Gevolg? Brugge is zeer goed geëquipeerd om individuele aanvragen of kleine bouwprojecten met zorg te begeleiden, en doet dat ook, maar voor structurele of gewoon inventieve ingrepen in de wijken missen we gewoon de juiste instrumenten: hier geen stadsontwikkelingsbedrijf bijvoorbeeld, wat in bijna alle andere Vlaamse centrumsteden een onmisbaar instrument is waarmee de overheid ook sturend optreedt in de ruimtelijke ordening. Ok, zo’n stadsontwikkelingsbedrijf is maar een middel, daar gaat het nu niet om, wat telt is dat de overheid hier ook een sturende taak heeft en dat je je ruimtelijke ordening niét aan de vrije markt overlaat. Vooreerst is die vrije markt voor al wie niét tot de middle of de upper class behoort, helemaal niét vrij. Maar bovendien mis je zo kleine, maar betekenisvolle impulsen die nooit van de privé komen, maar die buurten en wijken soms een heel nieuw leven kunnen doen leiden.
Waterponton
Denk maar even terug aan het waterponton van atelier Bow-Wow en Dertien12 aan de Sint-Annarei tijdens de eerste Triënnale, enkele jaren geleden: hoe zo’n kleine ingreep meteen de beleving van een heel traditionele omgeving in een handomdraai kon veranderen: waar de Spiegelrei en de Spinolarei normaal alleen nog toeristische vaarroutes zijn, werd dat ponton op het water nu in een mum van tijd de rendez-vous- en belevingsplek van heel wat jongeren die in de buurt school lopen. Waar Brugge een oud imago heeft en het toeristisch circuit ook helemaal in traditionele zin opgevoerd wordt, werd één van de oudste elementen van de stad, namelijk het water van Brugge, nu opeens een kans: een plek waar het jonge volkje gewoon kon chillen en zonnen en een frisse duik nemen: de stad als een plek waar weer wat te beleven viel, niet enkel als een toeristisch postkaartje…

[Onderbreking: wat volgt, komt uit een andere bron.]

(* ===== verification/CompositeFacts.v ===== *)
(** * Composite schedules

    The limit a composite schedule gives at a second is the lowest one of the profiles
    that decide at this second: of every purpose the profile with the highest stack
    level that is in force, a TxProfile before a TxDefaultProfile. *)

From S2P Require Import Prelude Float32 Profile ProfileFacts ScheduleFacts SmartCharging.

Module CompositeFacts.
Import Float32 Profile ProfileFacts ScheduleFacts SmartCharging.

(** ** Limits *)
Definition own (unit : ChargingRateUnit) (x : IntermediatePeriod) : float :=
  match unit with A => current_limit x | W => power_limit x end.

(** A limit that counts: neither negative nor beyond the largest number. *)
Definition effective (l : float) : Prop := f_ge l zero = true ∧ f_lt l FLT_MAX = true.

Lemma effective_number l : effective l → is_number l.
Proof. intros [_ H]. by apply f_lt_spec in H as [? _]. Qed.

Lemma effective_limited l : effective l → limited l = true.
Proof.
  intros [(_ & _ & H)%f_ge_spec _]. unfold limited. destruct (f_eq l NO_LIMIT_SPECIFIED) eqn:E; [|done].
  apply f_eq_spec in E as (_ & _ & E). exfalso. apply H. rewrite E. by left.
Qed.

Lemma effective_proper a b : feq a b → effective a → effective b.
Proof.
  intros [->|H%f_eq_spec]; [done|]. destruct H as (Ha & Hb & Hr). intros [H1%f_ge_spec H2%f_lt_spec].
  split; [apply f_ge_spec|apply f_lt_spec]; rewrite <- Hr; naive_solver.
Qed.

(** The fold that looks for the lowest limit. *)
Lemma lower_fold (get : IntermediatePeriod → float) (level : IntermediatePeriod → Z) periods acc :
  is_number acc.1 → f_le acc.1 FLT_MAX →
  let r := foldl (λ acc p, lower acc (get p) (level p)) acc periods in
  is_number r.1 ∧ f_le r.1 acc.1 ∧ (∀ p, p ∈ periods → effective (get p) → f_le r.1 (get p)) ∧
  (r = acc ∨ ∃ p, p ∈ periods ∧ effective (get p) ∧ r.1 = get p).
Proof.
  revert acc. induction periods as [|p periods IH]; intros acc Hn Hle; cbn [foldl].
  { cbv zeta. split_and!; [done|by apply f_le_refl|by intros ? ?%not_elem_of_nil|by left]. }
  set (acc' := lower acc (get p) (level p)).
  assert (is_number acc'.1 ∧ f_le acc'.1 acc.1 ∧ (effective (get p) → f_le acc'.1 (get p)) ∧
    (acc' = acc ∨ effective (get p) ∧ acc'.1 = get p)) as (H1 & H2 & H3 & H4).
  { unfold acc', lower. destruct (f_ge (get p) zero) eqn:Eg; [destruct (f_lt (get p) acc.1) eqn:El|]; cbn.
    - assert (is_number (get p)) as Hp by (by apply f_lt_spec in El as [? _]).
      split_and!; [done|by apply f_lt_le|intros; by apply f_le_refl|]. right. split; [|done]. split; [done|].
      apply f_lt_spec. apply f_lt_spec in El as (_ & _ & El). apply f_ge_spec in Hle as (_ & _ & Hle).
      split_and!; [done|done|]. unfold place_lt in *. lia.
    - split_and!; [done|by apply f_le_refl| |by left]. intros He. apply f_not_lt; [by apply effective_number|done|done].
    - split_and!; [done|by apply f_le_refl| |by left]. intros [? _]. congruence. }
  destruct (IH acc' H1) as (H5 & H6 & H7 & H8); [by etrans|]. split_and!; [done|by etrans| |].
  - intros q [->|Hq]%elem_of_cons He; [etrans; [exact H6|by apply H3]|by apply H7].
  - destruct H8 as [->|(q & ? & ? & ?)]; [|right; exists q; set_solver].
    destruct H4 as [->|[? ?]]; [by left|right; exists p; set_solver].
Qed.

(** The lowest limit of the periods that have one that counts. *)
Definition lowest_of (get : IntermediatePeriod → float) (periods : list IntermediatePeriod) (l : float) : Prop :=
  (effective l ∧ (∃ p, p ∈ periods ∧ feq l (get p)) ∧ ∀ p, p ∈ periods → effective (get p) → f_le l (get p)) ∨
  (feq l NO_LIMIT_SPECIFIED ∧ ∀ p, p ∈ periods → ¬ effective (get p)).

Lemma lowest_of_proper get periods l l' : feq l l' → lowest_of get periods l → lowest_of get periods l'.
Proof.
  intros E [(He & (p & Hp & Hl) & Hmin)|[Hl Hno]]; [left|right].
  - split; [by eapply effective_proper|]. split; [exists p; split; [done|by rewrite <- E]|]. intros q Hq Heq. rewrite <- E. by apply Hmin.
  - split; [by rewrite <- E|done].
Qed.

Lemma lower_spec get level periods :
  lowest_of get periods (or_no_limit (foldl (λ acc p, lower acc (get p) (level p)) (FLT_MAX, 0) periods)).1.
Proof.
  assert (is_number FLT_MAX) as Hn by done.
  pose proof (lower_fold get level periods (FLT_MAX, 0) Hn (f_le_refl _ Hn)) as (H1 & H2 & H3 & H4).
  set (r := foldl _ _ periods) in *. unfold or_no_limit. destruct (f_eq r.1 FLT_MAX) eqn:Ef.
  - right. split; [done|]. intros p Hp He. specialize (H3 p Hp He). destruct He as [_ He].
    apply f_eq_spec in Ef as (_ & _ & Ef). apply f_lt_spec in He as (_ & _ & He).
    apply f_ge_spec in H3 as (_ & _ & H3). rewrite Ef in H3. done.
  - left. destruct H4 as [E|(p & Hp & He & E)].
    + exfalso. rewrite E in Ef. by rewrite f_eq_refl in Ef.
    + split_and!; [by rewrite E|exists p; by rewrite E|done].
Qed.

Lemma lowest_limits_spec unit periods : lowest_of (own unit) periods (own unit (lowest_limits periods)).
Proof. destruct unit; [apply (lower_spec current_limit stack_level_current)|apply (lower_spec power_limit stack_level_power)]. Qed.

(** ** The final schedule *)
Definition same_output (a b : EnhancedChargingSchedulePeriod) : Prop :=
  feq (e_limit a) (e_limit b) ∧ e_numberPhases a = e_numberPhases b ∧ e_stackLevel a = e_stackLevel b.

Lemma output_same a b : output_differs a b = false → same_output a b.
Proof.
  unfold output_differs, same_output, feq. rewrite !orb_false_iff, !negb_false_iff, bool_decide_eq_true, Z.eqb_eq. tauto.
Qed.

Lemma append_converted_spec l acc : increasing e_startPeriod (acc ++ l) →
  increasing e_startPeriod (append_converted acc l) ∧
  ∀ t, match at_time e_startPeriod l t with
       | Some p => ∃ y, at_time e_startPeriod (append_converted acc l) t = Some y ∧ same_output p y
       | None => at_time e_startPeriod (append_converted acc l) t = at_time e_startPeriod acc t
       end.
Proof.
  revert acc. induction l as [|p l IH]; intros acc Hinc; cbn [append_converted].
  { rewrite app_nil_r in Hinc. split; [done|]. intros t. by rewrite at_time_nil. }
  set (acc' := match last acc with Some back => _ | None => [p] end).
  pose proof Hinc as (Ha & [Hl Hpl]%StronglySorted_inv & Hap)%increasing_app.
  assert (Forall (λ x, e_startPeriod x < e_startPeriod p) acc) as Hacc.
  { eapply Forall_impl; [exact Hap|]. intros x Hx. by apply Forall_cons in Hx as [? _]. }
  assert (∃ b, last acc' = Some b ∧ same_output p b ∧ increasing e_startPeriod (acc' ++ l) ∧
    Forall (λ x, e_startPeriod x ≤ e_startPeriod p) acc' ∧ (acc' = acc ∨ acc' = acc ++ [p])) as (b & Hb & Hs & Hinc' & Hle & Hor).
  { assert (Forall (λ x, e_startPeriod x ≤ e_startPeriod p) (acc ++ [p])) as Hle.
    { apply Forall_app. split; [eapply Forall_impl; [exact Hacc|]; cbn; lia|by apply Forall_singleton]. }
    assert (increasing e_startPeriod ((acc ++ [p]) ++ l)) as Hinc' by (by rewrite <- app_assoc).
    unfold acc'. destruct (last acc) as [back|] eqn:Eb; [destruct (output_differs p back) eqn:Ed|].
    - exists p. rewrite last_snoc. split; [done|]. split; [done|]. split_and!; [done..|by right].
    - exists back. split; [done|]. split; [by apply output_same|]. split_and!; [|by apply Forall_app in Hle as [? _]|by left].
      apply increasing_app. split_and!; [done..|]. eapply Forall_impl; [exact Hap|]. intros x Hx. by apply Forall_cons in Hx as [_ ?].
    - apply last_None in Eb as ->. exists p. split; [done|]. split; [done|]. split_and!; [done..|by right]. }
  clearbody acc'. destruct (IH acc' Hinc') as [H1 H2]. split; [done|]. intros t. specialize (H2 t).
  destruct (at_time e_startPeriod l t) as [q|] eqn:Eq.
  { by rewrite (at_time_cons _ _ _ _ q). }
  destruct (decide (e_startPeriod p ≤ t)) as [Ht|Ht].
  - assert (at_time e_startPeriod (p :: l) t = Some p) as ->.
    { change (p :: l) with ([p] ++ l). unfold at_time in *. change (list_filter ?P ?d ?l) with (filter P l) in *.
      apply last_None in Eq. by rewrite filter_app, Eq, filter_cons_True, filter_nil by done. }
    exists b. rewrite H2, at_time_last by (eapply Forall_impl; [exact Hle|]; cbn; lia). done.
  - assert (at_time e_startPeriod (p :: l) t = None) as ->.
    { unfold at_time in *. change (list_filter ?P ?d ?l) with (filter P l) in *. by rewrite filter_cons_False. }
    rewrite H2. destruct Hor as [-> | ->]; [done|]. apply at_time_app. apply Forall_singleton. lia.
Qed.

Lemma convert_at prof unit dl dp sv o x : profile_wf prof → at_time i_startPeriod prof o = Some x →
  ∃ y, at_time e_startPeriod (convert_intermediate_into_schedule prof unit dl dp sv) o = Some y ∧
    same_output (convert_period unit dl dp sv x) y.
Proof.
  intros (Hinc & _ & _) Hx. unfold convert_intermediate_into_schedule.
  assert (∀ z, e_startPeriod (convert_period unit dl dp sv z) = i_startPeriod z) as Hst.
  { intros z. unfold convert_period. by destruct (if negb _ && negb _ then _ else _) as [[? ?] ?]. }
  assert (∀ l, at_time e_startPeriod (convert_period unit dl dp sv <$> l) o =
               convert_period unit dl dp sv <$> at_time i_startPeriod l o) as Hmap.
  { intros l. unfold at_time. rewrite <- fmap_last. f_equal. change (list_filter ?P ?d ?l) with (filter P l).
    induction l as [|z l IH]; [done|]. cbn [fmap list_fmap]. rewrite !filter_cons.
    destruct (decide (i_startPeriod z ≤ o)), (decide (e_startPeriod (convert_period unit dl dp sv z) ≤ o)) as [H|H];
      rewrite Hst in H; try done. cbn. by rewrite <- IH. }
  destruct (append_converted_spec (convert_period unit dl dp sv <$> prof) []) as [_ H].
  { cbn. clear Hx. induction Hinc as [|z l Hl IH Hz]; [constructor|]. cbn. constructor; [exact IH|].
    apply Forall_fmap. eapply Forall_impl; [exact Hz|]. intros w Hw. cbn. by rewrite !Hst. }
  specialize (H o). rewrite Hmap, Hx in H. exact H.
Qed.
(** ** Clearing one map *)
Lemma clear_loop_ok f id l m s0 : db_ok s0 → NoDup (fst <$> l) →
  ends (λ s, s = s0) (clear_loop f id l m) (λ r s,
    (∀ lv, r.1 !! lv = if existsb (λ kp, (kp.1 =? lv) && clears f id kp.1 kp.2) l then None else m !! lv) ∧
    r.2 = existsb (λ kp, clears f id kp.1 kp.2) l ∧
    ∃ rows, s = set_profile_rows rows s0 ∧
      ∀ r, r ∈ rows ↔ r ∈ profile_rows s0 ∧ ∀ kp, kp ∈ l → clears f id kp.1 kp.2 = true → row_id r ≠ chargingProfileId kp.2).
Proof.
  revert m s0. induction l as [|[lv p] l IH]; intros m s0 Hdb Hnd; cbn [clear_loop].
  { apply ends_ret. intros s ->. split_and!; [done..|]. exists (profile_rows s0). split; [by destruct s0|]. set_solver. }
  apply NoDup_cons in Hnd as [Hni Hnd]. cbn [existsb fst snd]. destruct (clears f id lv p) eqn:Ec.
  - eapply ends_bind; [apply ends_try, delete_profile_ok, Hdb|]. intros [].
    set (s1 := set_profile_rows _ s0). eapply ends_bind; [by apply (IH (delete lv m) s1)|]. intros [m' b].
    apply ends_ret. intros s (Hm & _ & rows & -> & Hrows). cbn [fst snd] in *. split_and!; [|done|].
    + intros k. rewrite Hm. destruct (Z.eqb_spec lv k) as [->|Hne]; cbn.
      * case_match; [done|apply lookup_delete_eq].
      * by rewrite lookup_delete_ne.
    + exists rows. split; [done|]. intros r. rewrite Hrows. cbn [s1 set_profile_rows profile_rows].
      rewrite elem_of_lfilter. split.
      * intros [[H1 H2] H3]. split; [done|]. intros kp [->|Hkp]%elem_of_cons; [by intros _|by apply H3].
      * intros [H1 H2]. split; [split; [|done]|].
        -- by apply (H2 (lv, p)); [left|].
        -- intros kp Hkp. apply H2. by right.
  - eapply ends_post; [by apply IH|]. intros [m' b] s (Hm & Hb & rows & -> & Hrows). split_and!; [intros k; rewrite andb_false_r; apply Hm|done|].
    exists rows. split; [done|]. intros r. rewrite Hrows. split; intros [H1 H2]; (split; [done|]).
    + intros kp [->|Hkp]%elem_of_cons; [cbn; by rewrite Ec|by apply H2].
    + intros kp Hkp. apply H2. by right.
Qed.

Lemma items_NoDup {T} (m : gmap Z T) : NoDup (fst <$> items m).
Proof. rewrite items_perm. apply NoDup_fst_map_to_list. Qed.

Lemma clear_profiles_ok f id m s0 : db_ok s0 →
  ends (λ s, s = s0) (clear_profiles f id m) (λ r s,
    r.1 = filter (λ kp, clears f id kp.1 kp.2 = false) m ∧
    (r.2 = false → r.1 = m) ∧
    ∃ rows, s = set_profile_rows rows s0 ∧
      ∀ r, r ∈ rows ↔ r ∈ profile_rows s0 ∧ ∀ lv p, m !! lv = Some p → clears f id lv p = true → row_id r ≠ chargingProfileId p).
Proof.
  intros Hdb. eapply ends_post; [by apply clear_loop_ok, items_NoDup|]. intros [m' b] s (Hm & Hb & rows & -> & Hrows).
  cbn [fst snd] in *. assert (m' = filter (λ kp, clears f id kp.1 kp.2 = false) m) as ->.
  { apply map_eq. intros lv. rewrite Hm.
    match goal with |- context [existsb ?g ?l] => destruct (existsb g l) eqn:E end.
    - apply existsb_exists in E as ([lv' p] & Hin%list_elem_of_In%elem_of_items & [E%Z.eqb_eq Hc]%andb_prop). cbn in *. subst lv'.
      symmetry. apply map_lookup_filter_None. right. intros p' Hp'. rewrite Hin in Hp'. injection Hp' as <-. cbn. congruence.
    - destruct (m !! lv) as [p|] eqn:Ep; [|symmetry; apply map_lookup_filter_None; by left].
      symmetry. apply map_lookup_filter_Some. split; [done|]. cbn. destruct (clears f id lv p) eqn:Ec; [|done]. exfalso.
      apply not_true_iff_false in E. apply E, existsb_exists. exists (lv, p). cbn. rewrite Z.eqb_refl, Ec. split; [|done].
      by apply list_elem_of_In, elem_of_items. }
  split; [done|]. split.
  - intros ->. apply map_filter_id. intros lv p Hp. cbn. destruct (clears f id lv p) eqn:Ec; [|done]. exfalso.
    symmetry in Hb. apply not_true_iff_false in Hb. apply Hb, existsb_exists. exists (lv, p). split; [|done].
    by apply list_elem_of_In, elem_of_items.
  - exists rows. split; [done|]. intros r. rewrite Hrows. split; intros [H1 H2]; (split; [done|]).
    + intros lv p Hp. by apply (H2 (lv, p)), elem_of_items.
    + intros [lv p] Hp%elem_of_items. by apply H2.
Qed.

(** ** Coherence *)
Definition same_connectors (s s' : SmartChargingHandler) : Prop :=
  dom (connectors s') = dom (connectors s) ∧ configuration s' = configuration s ∧ statement_ok s' = statement_ok s.

(** The connectors a stored profile is meant for. *)
Definition meant_for (s : SmartChargingHandler) (r : profile_row) (id : Z) : Prop :=
  id ∈ dom (connectors s) ∧
  (id = row_connector_id r ∧ (chargingProfilePurpose (row_profile r) = TxDefaultProfile → id ≠ 0) ∨
   row_connector_id r = 0 ∧ chargingProfilePurpose (row_profile r) = TxDefaultProfile ∧ id ≠ 0).

Definition installed (s : SmartChargingHandler) (r : profile_row) : Prop :=
  (∃ id, meant_for s r id) ∧ ∀ id, meant_for s r id →
    map_of s id (chargingProfilePurpose (row_profile r)) !! stackLevel (row_profile r) = Some (row_profile r).

(** Coherent but for the rows with the given ids. *)
Definition coherent_but (ids : list Z) (s : SmartChargingHandler) : Prop :=
  db_ok s ∧ contiguous s ∧ 2 ≤ nr_of_connectors s < 2 ^ 31 ∧ well_keyed s ∧
  ∀ r, r ∈ profile_rows s → row_id r = chargingProfileId (row_profile r) ∧ row_connector_id r < 2 ^ 31 ∧ (installed s r ∨ row_id r ∈ ids).
Definition coherent : SmartChargingHandler → Prop := coherent_but [].

(** What an operation that erases profiles does. *)
Definition shrinks (s s' : SmartChargingHandler) : Prop :=
  same_connectors s s' ∧ (∀ r, r ∈ profile_rows s' → r ∈ profile_rows s) ∧
  (∀ id purpose lv p, map_of s' id purpose !! lv = Some p → map_of s id purpose !! lv = Some p) ∧
  (∀ id purpose lv p, map_of s id purpose !! lv = Some p → map_of s' id purpose !! lv = Some p ∨
     ∀ r, r ∈ profile_rows s' → row_id r ≠ chargingProfileId p).

#[export] Instance shrinks_preorder : PreOrder shrinks.
Proof.
  split.
  - intros s. split_and!; auto. by split_and!.
  - intros a b c ((?&?&?) & H2 & H3 & H4) ((?&?&?) & H2' & H3' & H4'). split_and!; [split_and!; congruence|auto..|].
    intros id purpose lv p Hp. destruct (H4 _ _ _ _ Hp) as [Hb|Hb]; [by apply H4'|]. right. auto.
Qed.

Die ingesteldheid, deze manier van werken zou men nu opnieuw in de ruimtelijke ordening moeten kunnen doortrekken: wijken en buurten niet enkel zien als mooie, maar versteende relicten uit een ver verleden, maar als plekken waar men mits wat durf en verbeelding weer heel wat mogelijkheden tot leven kan roepen. Komaan dan, ook een lange tocht start met een eerste stap. Laat de uitnodiging voor de Stadsrepubliek niet links liggen, laten we daar alvast de kansen grijpen die dit boeiende stadskwartier onmiskenbaar in zich heeft. En laat dit dan de aanloop zijn naar een meer structurele aanpak in de ruimtelijke ordening, die terug aanleunt bij de ambitie van de deelplannen van vroeger: de stad is wat we er zélf van maken.
Het oude structuurplan van 1972 begon overigens met een mooi citaat van Aldo van Eyck: ‘Een stad die de creatieve potentie en de spontane initiatieven van haar bewoners uitsluit en alleen weerspiegelt wat mensen erin doen en niet wat zij er zelf voortdurend aan doen, aan toevoegen en veranderen, schakelt zichzelf uit – sterft.’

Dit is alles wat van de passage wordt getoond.